Saved entries
■ ■ ■
(* ===== verification/UnixfsPb.v ===== *)
(** The messages of file blocks ([utils/rust-ipfs/unixfs/src/pb.rs], [pb/merkledag.rs] and
    [pb/unixfs.rs]): a dag-pb node whose data is a UnixFS message, written and read field by field.

    The primitives of the wire format (tags, varints, length-delimited fields) are those of the
    crate [quick_protobuf], which is not part of the repository: they are the class [Wire].  A reader
    is the list of the bytes it has left, an error of the reader is [None]. *)

From S2P Require Import Prelude Runtime Utf8.

Abbreviation is_u64 := (is_u 64).

Class Wire := {
  (** [Writer]: a tag or a number; a nested message or a byte string is preceded by its length *)
  put_varint : Z → Bytes;
  put_fixed32 : Z → Bytes;
  sizeof_varint : Z → Z;
  (** [BytesReader] *)
  next_tag : Bytes → option (Z * Bytes);
  read_uint64 : Bytes → option (Z * Bytes);
  read_uint32 : Bytes → option (Z * Bytes);
  read_int64 : Bytes → option (Z * Bytes);
  read_int32 : Bytes → option (Z * Bytes);
  read_fixed32 : Bytes → option (Z * Bytes);
  read_bytes : Bytes → option (Bytes * Bytes);
  read_unknown : Z → Bytes → option Bytes }.

Definition shrinks {A} (read : Bytes → option (A * Bytes)) : Prop :=
  ∀ b x r, read b = Some (x, r) → (length r <= length b)%nat.

(** What is written reads back, a tag takes a byte, and a reader only moves forward. *)
Class WireLaws (W : Wire) := {
  put_varint_small n : 0 <= n < 128 → length (put_varint n) = 1%nat;
  sizeof_varint_ok n : sizeof_varint n = Z.of_nat (length (put_varint n));
  sizeof_varint_max n : is_u64 n → sizeof_varint n <= 10;
  next_tag_put t r : is_u32 t → next_tag (put_varint t ++ r) = Some (t, r);
  read_uint64_put n r : is_u64 n → read_uint64 (put_varint n ++ r) = Some (n, r);
  read_uint32_put n r : is_u32 n → read_uint32 (put_varint n ++ r) = Some (n, r);
  read_int64_put n r : - 2 ^ 63 <= n < 2 ^ 63 → read_int64 (put_varint (n mod 2 ^ 64) ++ r) = Some (n, r);
  read_int32_put n r : 0 <= n < 2 ^ 31 → read_int32 (put_varint n ++ r) = Some (n, r);
  read_fixed32_put n r : is_u32 n → read_fixed32 (put_fixed32 n ++ r) = Some (n, r);
  put_fixed32_length n : length (put_fixed32 n) = 4%nat;
  read_bytes_put b r : Z.of_nat (length b) <= u32_max →
    read_bytes (put_varint (Z.of_nat (length b)) ++ b ++ r) = Some (b, r);
  next_tag_consumes b t r : next_tag b = Some (t, r) → (length r < length b)%nat;
  reads_forward : shrinks read_uint64 ∧ shrinks read_uint32 ∧ shrinks read_int64 ∧ shrinks read_int32 ∧ shrinks read_fixed32 ∧ shrinks read_bytes;
  unknown_forward t b r : read_unknown t b = Some r → (length r <= length b)%nat }.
■ ■ ■
> Work instruction
Make sure that every entry above is copied out exactly as it stands.

> Written solution
(* ===== verification/UnixfsPb.v ===== *)
(** The messages of file blocks ([utils/rust-ipfs/unixfs/src/pb.rs], [pb/merkledag.rs] and
    [pb/unixfs.rs]): a dag-pb node whose data is a UnixFS message, written and read field by field.

    The primitives of the wire format (tags, varints, length-delimited fields) are those of the
    crate [quick_protobuf], which is not part of the repository: they are the class [Wire].  A reader
    is the list of the bytes it has left, an error of the reader is [None]. *)

From S2P Require Import Prelude Runtime Utf8.

Abbreviation is_u64 := (is_u 64).

Class Wire := {
  (** [Writer]: a tag or a number; a nested message or a byte string is preceded by its length *)
  put_varint : Z → Bytes;
  put_fixed32 : Z → Bytes;
  sizeof_varint : Z → Z;
  (** [BytesReader] *)
  next_tag : Bytes → option (Z * Bytes);
  read_uint64 : Bytes → option (Z * Bytes);
  read_uint32 : Bytes → option (Z * Bytes);
  read_int64 : Bytes → option (Z * Bytes);
  read_int32 : Bytes → option (Z * Bytes);
  read_fixed32 : Bytes → option (Z * Bytes);
  read_bytes : Bytes → option (Bytes * Bytes);
  read_unknown : Z → Bytes → option Bytes }.

Definition shrinks {A} (read : Bytes → option (A * Bytes)) : Prop :=
  ∀ b x r, read b = Some (x, r) → (length r <= length b)%nat.

(** What is written reads back, a tag takes a byte, and a reader only moves forward. *)
Class WireLaws (W : Wire) := {
  put_varint_small n : 0 <= n < 128 → length (put_varint n) = 1%nat;
  sizeof_varint_ok n : sizeof_varint n = Z.of_nat (length (put_varint n));
  sizeof_varint_max n : is_u64 n → sizeof_varint n <= 10;
  next_tag_put t r : is_u32 t → next_tag (put_varint t ++ r) = Some (t, r);
  read_uint64_put n r : is_u64 n → read_uint64 (put_varint n ++ r) = Some (n, r);
  read_uint32_put n r : is_u32 n → read_uint32 (put_varint n ++ r) = Some (n, r);
  read_int64_put n r : - 2 ^ 63 <= n < 2 ^ 63 → read_int64 (put_varint (n mod 2 ^ 64) ++ r) = Some (n, r);
  read_int32_put n r : 0 <= n < 2 ^ 31 → read_int32 (put_varint n ++ r) = Some (n, r);
  read_fixed32_put n r : is_u32 n → read_fixed32 (put_fixed32 n ++ r) = Some (n, r);
  put_fixed32_length n : length (put_fixed32 n) = 4%nat;
  read_bytes_put b r : Z.of_nat (length b) <= u32_max →
    read_bytes (put_varint (Z.of_nat (length b)) ++ b ++ r) = Some (b, r);
  next_tag_consumes b t r : next_tag b = Some (t, r) → (length r < length b)%nat;
  reads_forward : shrinks read_uint64 ∧ shrinks read_uint32 ∧ shrinks read_int64 ∧ shrinks read_int32 ∧ shrinks read_fixed32 ∧ shrinks read_bytes;
  unknown_forward t b r : read_unknown t b = Some r → (length r <= length b)%nat }.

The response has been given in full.